Fábrica de bebidas provocou rompimento de adutora no Rio



Rio de Janeiro. O rompimento de uma adutora da Companhia Estadual de Água e Esgoto (Cedae) que deixou uma criança morta nessa terça-feira (30), em Campo Grande, na zona Oeste do Rio de Janeiro, foi causado pela fábrica de bebidas que fica ao lado do local do acidente, afirmou nesta quarta-feira (31) a delegada adjunta da 35ª DP Tatiene Damaris.

 

Segundo a delegada, as adutoras que passam pela região foram sinalizadas pela concessionária, com marcações que, inclusive, constam nas plantas da fábrica da Guaracamp. A delegada afirmou, contudo, que já não há mais registros relacionados às tubulações no local. Ainda de acordo com a polícia, nenhum veículo poderia passar na área sobre as adutoras, mas os caminhões da fábrica passavam pela área.

 

Os diretores da Guaracamp eram esperados na delegacia para depôr sobre o caso, mas não compareceram.

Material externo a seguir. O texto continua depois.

(** X15: the global mean is the weighted average of the global
    distribution: on a rectangular frame whose cells are Scale codes or have
    no score, with at least one code, it is the sum of the scores of all the
    cells over the number of codes, rounded once (neither the row-major
    order of the flattening nor the order of numpy's additions matters); it
    is a number from 1 to 6. *)
Theorem rata_rata_global_on_scale
    (parse_float : string -> option float) (lib : pandas) (df_display : DataFrame cell) :
  sum_ok lib ->
  rectangular df_display ->
  Forall (skala_atau_kosong parse_float) (cells df_display) ->
  Exists (fun c => in_skala c = true) (cells df_display) ->
  (Z.of_nat (length (cells df_display)) < 2 ^ 50)%Z ->
  let m := rata_rata_global lib (numerik parse_float df_display) in
  m = (float_of_Z (jumlah_skor (cells df_display))
       / float_of_Z (banyak in_skala (cells df_display)))%float
  /\ (1 <=? m)%float = true
  /\ (m <=? 6)%float = true
  /\ is_nan m = false.
Proof.
  intros Hsum Hr Hcells Hex Hlen m.
  destruct (jumlah_skor_flatten_values df_display Hr) as [Hj Hb].
  assert (Hn : (1 <= banyak in_skala (cells df_display) < 2 ^ 50)%Z).
  { pose proof (banyak_in_skala_pos _ Hex).
    pose proof (banyak_le_length in_skala (cells df_display)). lia. }
  assert (Hall : Forall (skala_atau_kosong parse_float) (flatten (values blank df_display))).
  { apply Forall_flatten_values; [right; reflexivity|exact Hcells]. }
  assert (Hm : m = (float_of_Z (jumlah_skor (cells df_display))
                    / float_of_Z (banyak in_skala (cells df_display)))%float).
  { unfold m, rata_rata_global. rewrite values_numerik.
    rewrite (np_mean_scores parse_float lib Hsum) by (rewrite ?Hb; assumption).
    now rewrite Hj, Hb. }
  split; [exact Hm|]. rewrite Hm. now apply quotient_on_scale.
Qed.

Lemma rata_rata_global_on_scale_contoh :
  (sum_ok (pandas_contoh false)
   /\ rectangular contoh
   /\ Forall (skala_atau_kosong (fun _ => None)) (cells contoh)
   /\ Exists (fun c => in_skala c = true) (cells contoh)
   /\ (Z.of_nat (length (cells contoh)) < 2 ^ 50)%Z)
  /\ (let m := rata_rata_global (pandas_contoh false) (numerik (fun _ => None) contoh) in
      m = (float_of_Z (jumlah_skor (cells contoh))
           / float_of_Z (banyak in_skala (cells contoh)))%float
      /\ (1 <=? m)%float = true
      /\ (m <=? 6)%float = true
      /\ is_nan m = false).
Proof.
  assert (H0 : sum_ok (pandas_contoh false)) by apply pandas_contoh_sum_ok.
  assert (H1 : rectangular contoh) by (repeat constructor).
  assert (H2 : Forall (skala_atau_kosong (fun _ => None)) (cells contoh))
    by (repeat constructor; left; reflexivity).
  assert (H3 : Exists (fun c => in_skala c = true) (cells contoh))
    by (now constructor).
  assert (H4 : (Z.of_nat (length (cells contoh)) < 2 ^ 50)%Z) by reflexivity.
  split; [exact (conj H0 (conj H1 (conj H2 (conj H3 H4))))|].
  exact (rata_rata_global_on_scale (fun _ => None) (pandas_contoh false) contoh
           H0 H1 H2 H3 H4).
Defined.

Segundo Tatiane, se eles voltarem a não aparecer nessa quinta-feira (01), poderão ser indiciados por crime ambiental e homicídio culposo pela morte da menina Isabela Severo da Silva, 3, que foi enterrada nesta quarta-feira (31).

 

A delegada já havia dito que trabalhava com duas hipóteses para explicar o rompimento: acidente causado por uma obra de terraplanagem feita pela indústria de bebida ou reparo malfeito na tubulação, realizado pela própria Cedae. Tatiane afirmou que já foram ouvidos moradores e que ainda aguarda relatórios da Cedae.

 

A adutora se rompeu nessa terça-feira (30) e atingiu cerca de 200 casas. Segundo o Corpo de Bombeiros, 16 pessoas ficaram feridas.

 

Desde a manhã desta quarta-feira (31), os operários da Cedae e da Secretaria Municipal de Conservação trabalhavam na limpeza e na retirada do que restou das casas que foram destruídas. Muitos moradores tentam recuperar alguns pertences.

 

A comerciante Maria do Socorro Araújo, de 62 anos, teve a casa e uma pequena mercearia de onde tirava o sustento destruídas. Desolada, ela tentava contabilizar o prejuízo: cinco freezers e duas geladeiras, por exemplo, foram para o lixo. “Foi um desespero. Achei que ia morrer. Só consegui sair de casa com a ajuda de vizinhos”, disse ela, que está abrigada na casa de parentes.